Defendant also maintains that even if the evidence was relevant it should have been rejected under Evidence Code section 352. He again relies on his argument that there was little probative value in the domestic violence evidence as applied to crimes concerning the police officers. He contends that evidence of domestic violence is “uniquely prejudicial,” painting him as a “wife batterer” and “an immoral person unworthy of the jury’s belief or consideration.” (People v. Sam (1969) 71 Cal.2d 194, 206.) He also maintains the evidence “effectively deprived” him of his defense that he intended only to commit suicide because it suggested his testimony was not credible.
As defendant notes evidence should be excluded under Evidence Code section 352 only where its prejudicial effect outweighs its probative value. “‘Evidence is substantially more prejudicial than probative [citation] if... it poses an intolerable “risk to the fairness of the proceedings or the reliability of the outcome” [citation].’ [Citation.]” (People v. Lindberg (2008) 45 Cal.4th 1, 49.) We review the admission of evidence under Evidence Code section 352 for abuse of discretion.

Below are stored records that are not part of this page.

(** * Frustum intersection of harp-mapview: a shallow embedding

    This development embeds [@here/harp-mapview/lib/FrustumIntersection.ts]:
    the [TileKeyEntry] record, the root tile selection
    ([computeRequiredInitialRootTileKeys]), the screen area estimate
    ([computeSubTileArea]) and the quadtree traversal ([compute]).

    Conventions of the embedding.
    - A JavaScript [number] that holds a measure (a coordinate, an angle, an
      area, an elevation) is an exact rational [Q]; rounding, NaN and
      overflow of IEEE doubles are outside the model.  The only infinite
      value the source writes, the area [Infinity] of a root entry, has its
      own constructor in [Number].
    - A [number] that holds an integer (a tile level, an offset, a composite
      key) is a [nat] or a [Z].
    - Objects of other packages (three.js, harp-geoutils, the data sources,
      the elevation range source) are records of their methods; the
      functions of three.js and of the sibling modules [Utils] and
      [MapTileCuller] are fields of the classes [ThreeJs] and [HarpUtils].
    - [assert] is the development build's: a failed assertion stops the call.
*)

From Stdlib Require Import QArith Qround Qabs Qminmax Lqa.
From stdpp Require Import base decidable option numbers list gmap fin_maps countable.


(** ** Numbers *)

Definition Qltb (x y : Q) : bool := negb (Qle_bool y x).

(** [Math.round]: the nearest integer, a tie going up. *)
Definition Math_round (x : Q) : Z := Qfloor (x + (1 # 2)).

(** [Math.ceil]. *)
Definition Math_ceil (x : Q) : Z := Qceiling x.

(** [THREE.Math.clamp(value, min, max)] is
    [Math.max(min, Math.min(max, value))]. *)
Definition clamp (value lo hi : Z) : Z := Z.max lo (Z.min hi value).

(** The values the field [area] takes. *)
Inductive Number : Type :=
| Infinity
| Num (q : Q).

(** [a > 0] on an area. *)
Definition Number_gt0 (a : Number) : bool :=
  match a with
  | Infinity => true
  | Num q => Qltb 0 q
  end.

(** A parameter that may be [undefined] and has the default [0]. *)
Definition default0 (o : option Q) : Q :=
  match o with
  | Some q => q
  | None => 0%Q
  end.

(** ** Data of harp-geoutils and three.js *)

Record TileKey : Type := fromRowColumnLevel
  { row : nat; column : nat; level : nat }.
Variable w : World.
Variable f : Item -> nat.
Variable P_ctx : option pystr -> Prop.
Variable P_who : Specialist -> Prop.
Variable P_res : list pydict -> Prop.
Variables v r s y c d : nat.

Hypothesis f_progress : forall e, progress e = true -> f (Yield e) = 0.
Hypothesis f_done : f (Yield done_event) <= d.
Hypothesis f_verify : forall company site, f (CallVerify company site) <= v.
Hypothesis f_route : forall company site question ctx,
  P_ctx ctx -> f (CallRoute company site question ctx) <= r.
Hypothesis f_search : forall q, f (CallSearch q 3) <= s.
Hypothesis f_synthesize : forall who company results ctx,
  P_who who -> P_ctx ctx -> P_res results ->
  f (CallSynthesize who company results ctx) <= y.
Hypothesis step3_results : forall agent_name queries h t results,
  step3 w agent_name queries h = (t, Ok results) -> P_res results.
Hypothesis f_chat : forall sp um j, f (CallChat sp um j) <= c.

Lemma within_yield n e : progress e = true -> within f n (yield e) any.
Proof using f_progress.
  intros H. apply within_emit. rewrite (f_progress _ H). apply Nat.le_0_l.
Qed.

Ltac quiet :=
  first [ apply within_yield; reflexivity
        | apply within_lift
        | apply within_clock
        | apply within_ret; exact I
        | apply within_raise ].

Ltac walk :=
  repeat first [ quiet
               | eapply within_seq; [quiet | intros ? _] ].

Lemma get_tavily_client_within n : within f n (get_tavily_client w) any.
Proof. unfold get_tavily_client. destruct (key_missing _); quiet. Qed.

Lemma get_client_within n : within f n (get_client w) any.
Proof. unfold get_client. destruct (key_missing _); quiet. Qed.

Lemma search_within q : within f s (search w q 3) any.
Proof.
  unfold search.
  eapply within_head; [apply within_emit, f_search | intros ? _].
  eapply within_seq; [apply get_tavily_client_within | intros ? _].
  walk.
Qed.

Here the court did not abuse its discretion. It carefully considered the prior acts evidence the prosecution sought to introduce, holding several hearings and taking the matter under submission. It limited what the prosecution was allowed to present to only a very general description of the acts and excluded some of the proffered evidence, including details of domestic violence events involving a prior girlfriend and an ex-wife.
Moreover, after Sherry testified, the court immediately instructed the jurors that there were no domestic violence counts in the case and that the details of the incidents were relevant only to defendant’s intent. (See People v. Lewis (2001) 25 Cal.4th 610, 637 [potential prejudice of evidence admitted under section 1101 minimized by instructing jury “that such evidence could not be considered to prove defendant was a person of bad character or that he had a disposition to commit crime”].) At the close of the case the court also gave CALCRIM No. 303, instructing that evidence admitted for a limited purpose could not be considered for any other purpose. We presume the jury followed the instructions. (People v. Boyette (2002) 29 Cal.4th 381, 436.)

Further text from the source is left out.